The Faith and Politics Institute brought its annual pilgrimage to Alabama, with stops in Selma, Montgomery and Birmingham. 

The weekend-long trip through Alabama included a wreath-laying ceremony at the historic Sixteenth Street Baptist Church in downtown Birmingham, where a bomb killed four little girls in 1963.

 “I’m humbled every time that I come to this church because the first bill that I ever passed was . . . on the 50th anniversary of the death [of the four little girls],” said Sewell. “We finally gave them the Congressional Gold Medal posthumously… this is holy ground.” 

Pelosi made it a point to honor Rep. John Lewis (D-GA), who participated in the Selma to Montgomery marches in the 1960s and has led the pilgrimage for more than 20 years but was not present this year. Lewis is battling Stage 4 pancreatic cancer.

 “I have the privilege of serving with John Lewis and . . . we learn by his example and his dedication each day,” said Pelosi. “I told him yesterday, ‘We call you an icon but to become an icon, you were first a troublemaker’, so let that be a lesson for all of us to cause as John calls it ‘good trouble.’”.

The Speaker talked of the sacrifices made by those who participated in the Movement across the state. 

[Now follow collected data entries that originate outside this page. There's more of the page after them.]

(** ** What a plan identifier identifies *)

(** The value of a number, as precise as it is hashed: a whole number, or the nearest
    number of millionths with its sign, or none of these. *)
Inductive number := Whole (z : Z) | Millionths (negative : bool) (q : Z) | Unbounded (negative : bool) | NoNumber.
(** [q] millionths are nearest to [n / d]; of two that are, the even one. *)
Definition nearest (n d q : Z) : Prop :=
  2 * Z.abs (n * 1000000 - q * d) <= d ∧ (2 * Z.abs (n * 1000000 - q * d) = d → Z.even q = true).
Inductive valued : node → number → Prop :=
| va_int z : valued (NInt z) (Whole z)
| va_whole m e z : numerator m e = z * denominator e → valued (NFloat (Finite m e)) (Whole z)
| va_fraction m e q : (∀ z, numerator m e ≠ z * denominator e) → nearest (Z.abs (numerator m e)) (denominator e) q →
    valued (NFloat (Finite m e)) (Millionths (m <? 0) q)
| va_infinite b : valued (NFloat (Infinite b)) (Unbounded b)
| va_nan : valued (NFloat NotANumber) NoNumber.
(** The text that spells a number. *)
Definition numeral (v : number) : string :=
  match v with
  | Whole z => pretty z
  | Millionths negative q => (if negative then "-" else "") +:+ pretty (q / 1000000) +:+ "." +:+ zero_padded 6 (q mod 1000000)
  | Unbounded negative => if negative then "-inf" else "inf"
  | NoNumber => "nan"
  end.

(** Python values that are one for a plan: up to the order of the keys of a dictionary,
    numbers of one value, and a number and the text that spells it. *)
Inductive same_value : node → node → Prop :=
| sv_none : same_value NNone NNone
| sv_bool b : same_value (NBool b) (NBool b)
| sv_text s : same_value (NStr s) (NStr s)
| sv_number a b v : valued a v → valued b v → same_value a b
| sv_spelt a v : valued a v → same_value a (NStr (numeral v))
| sv_spells b v : valued b v → same_value (NStr (numeral v)) b
| sv_list l l' : Forall2 same_value l l' → same_value (NList l) (NList l')
| sv_dict l m l' : l ≡ₚ m → Forall2 (λ a b, a.1 = b.1 ∧ same_value a.2 b.2) m l' → same_value (NDict l) (NDict l').
(** Texts that are one: equal ones, and no text and the marker of it. *)
Definition same_text (a b : option string) : Prop :=
  a = b ∨ (a = None ∧ b = Some _NOT_SUPPLIED) ∨ (a = Some _NOT_SUPPLIED ∧ b = None).

Definition structures (f : PlanFields) : list node := [pf_inputs f; pf_repo_baseline f; pf_permissions f; pf_limits f; pf_retry_policy f].
Definition texts (f : PlanFields) : list (option string) := [pf_source_hash f; pf_provider f; pf_model f; pf_profile f].
Definition same_plan (a b : PlanFields) : Prop := Forall2 same_text (texts a) (texts b) ∧ Forall2 same_value (structures a) (structures b).
(** What the loader gives: texts without surrogates, no key twice in a dictionary. *)
Definition loaded (n : node) : Prop := plain (_canonicalise n).

(** *** Numbers *)

Lemma denominator_pos e : 0 < denominator e.
Proof. unfold denominator. apply Z.pow_pos_nonneg; lia. Qed.
Lemma nearest_round n d q : 0 < d → nearest n d q → q = round_half_even (n * 1000000) d.
Proof.
  intros Hd [H1 H2]. unfold round_half_even. pose proof (Z.div_mod (n * 1000000) d ltac:(lia)) as E.
  pose proof (Z.mod_pos_bound (n * 1000000) d Hd) as Hr.
  set (k := n * 1000000 / d) in *. set (r := (n * 1000000) mod d) in *. rewrite E in H1, H2. clearbody k r.
  replace (d * k + r - q * d) with (d * (k - q) + r) in * by lia.
  assert (q = k ∨ q = k + 1) as [-> | ->] by nia.
  - replace (d * (k - k) + r) with r in * by lia. rewrite Z.abs_eq in * by lia.
    destruct (Z.ltb_spec (2 * r) d); [done|]. rewrite (proj2 (Z.ltb_ge d (2 * r))) by lia. by rewrite H2 by lia.
  - replace (d * (k - (k + 1)) + r) with (r - d) in * by lia. rewrite Z.abs_neq in * by lia.
    rewrite (proj2 (Z.ltb_ge (2 * r) d)) by lia. destruct (Z.ltb_spec d (2 * r)); [done|].
    replace (Z.even k) with false; [done|]. specialize (H2 ltac:(lia)). rewrite Z.add_1_r, Z.even_succ in H2.
    by rewrite <-Z.negb_odd, H2.
Qed.
Lemma round_nearest n d : 0 < d → nearest n d (round_half_even (n * 1000000) d).
Proof.
  intros Hd. unfold nearest, round_half_even. pose proof (Z.div_mod (n * 1000000) d ltac:(lia)) as E.
  pose proof (Z.mod_pos_bound (n * 1000000) d Hd) as Hr.
  set (k := n * 1000000 / d) in *. set (r := (n * 1000000) mod d) in *. rewrite E. clearbody k r. clear E.
  replace (d * k + r - k * d) with r by lia. replace (d * k + r - (k + 1) * d) with (r - d) by lia.
  destruct (Z.ltb_spec (2 * r) d).
  { replace (d * k + r - k * d) with r by lia. rewrite Z.abs_eq by lia. split; lia. }
  destruct (Z.ltb_spec d (2 * r)).
  { replace (d * k + r - (k + 1) * d) with (r - d) by lia. rewrite Z.abs_neq by lia. split; lia. }
  destruct (Z.even k) eqn:Hk.
  - replace (d * k + r - k * d) with r by lia. rewrite Z.abs_eq by lia. split; [lia|done].
  - replace (d * k + r - (k + 1) * d) with (r - d) by lia. rewrite Z.abs_neq by lia. split; [lia|].
    intros _. rewrite Z.add_1_r, Z.even_succ, <-Z.negb_even. by rewrite Hk.
Qed.
Lemma nearest_nonneg n d q : 0 < d → 0 <= n → nearest n d q → 0 <= q.
Proof. intros Hd Hn [H _]. nia. Qed.

Lemma whole_spec m e : is_integer m e = true ↔ ∃ z, numerator m e = z * denominator e.
Proof.
  unfold is_integer. pose proof (denominator_pos e). rewrite Z.eqb_eq, Z.mod_divide by lia. done.
Qed.
Lemma valued_spelt n v : valued n v → _canonicalise n = JStr (numeral v).
Proof.
  intros H. destruct H as [z|m e z Hz|m e q Hz Hq|b|]; [done| | |by destruct b|done]; pose proof (denominator_pos e) as Hd; simpl.
  - rewrite (proj2 (whole_spec m e)) by by exists z. rewrite Hz, Z.div_mul by lia. done.
  - destruct (is_integer m e) eqn:Hi; [apply whole_spec in Hi as [z Hi]; by destruct (Hz z)|].
    unfold fixed. change (10 ^ Z.of_nat _NUMBER_PRECISION) with 1000000. by rewrite <-(nearest_round _ _ q Hd Hq).
Qed.
Lemma int_valued z : ∃ v, valued (NInt z) v.
Proof. eexists. constructor. Qed.
Lemma float_valued f : ∃ v, valued (NFloat f) v.
Proof.
  destruct f as [m e|b|]; [|by eexists; constructor..]. destruct (is_integer m e) eqn:Hi.
  - apply whole_spec in Hi as [z Hz]. eexists. by apply va_whole.
  - eexists. apply va_fraction; [|apply round_nearest, denominator_pos]. intros z Hz.
    rewrite (proj2 (whole_spec m e)) in Hi by by exists z. done.
Qed.

Definition sensible (v : number) : Prop := match v with Millionths _ q => 0 <= q | _ => True end.
Lemma valued_sensible n v : valued n v → sensible v.
Proof. intros [| |m e q _ Hq| |]; try done. simpl. eapply nearest_nonneg; [apply denominator_pos| |exact Hq]. lia. Qed.

Lemma pretty_no_sign (z : Z) s t : 0 <= z → pretty z +:+ "." +:+ s ≠ "-" +:+ t.
Proof.
  intros Hz H. assert (no_char "-" (pretty z : string)) as Hn.
  { replace (pretty z : string) with (pretty (Z.to_N z) : string) by by destruct z.
    apply pretty_N_no_char. intros d. unfold pretty_N_char. by repeat case_match. }
  destruct (pretty z) as [|c r]; [done|]. rewrite !append_cons in H. injection H as ->. by destruct Hn.
Qed.
Lemma pretty_no_dot (z : Z) : no_char "." (pretty z : string).
Proof. apply pretty_Z_no_char; [done|]. intros d. unfold pretty_N_char. by repeat case_match. Qed.
Lemma pretty_no_n (z : Z) : no_char "n" (pretty z : string).
Proof. apply pretty_Z_no_char; [done|]. intros d. unfold pretty_N_char. by repeat case_match. Qed.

“The courage that it took, the success that they had, the determination they had to begin something and to persist to see . . . change and improve our country,” she said, “but [we] also know that our work is not done. We have faith . . . that as people learn more about what happened and how we can make this better for the future in a unifying and not violent way.” 

U.S. House Democratic Majority Leader Steny Hoyer (D-MD), making his 15th trip with the group, also spoke of Lewis and the shared humanity of all people.

 “As John Lewis would say, we return to Birmingham one more time so we do not forget why it is so important for all of us to stay focused on reaching out to one another,” said Hoyer. “Exercising nonviolent relationships, resolving our problems and our differences not based upon color, agenda or nationality or language but based on our shared humanity.”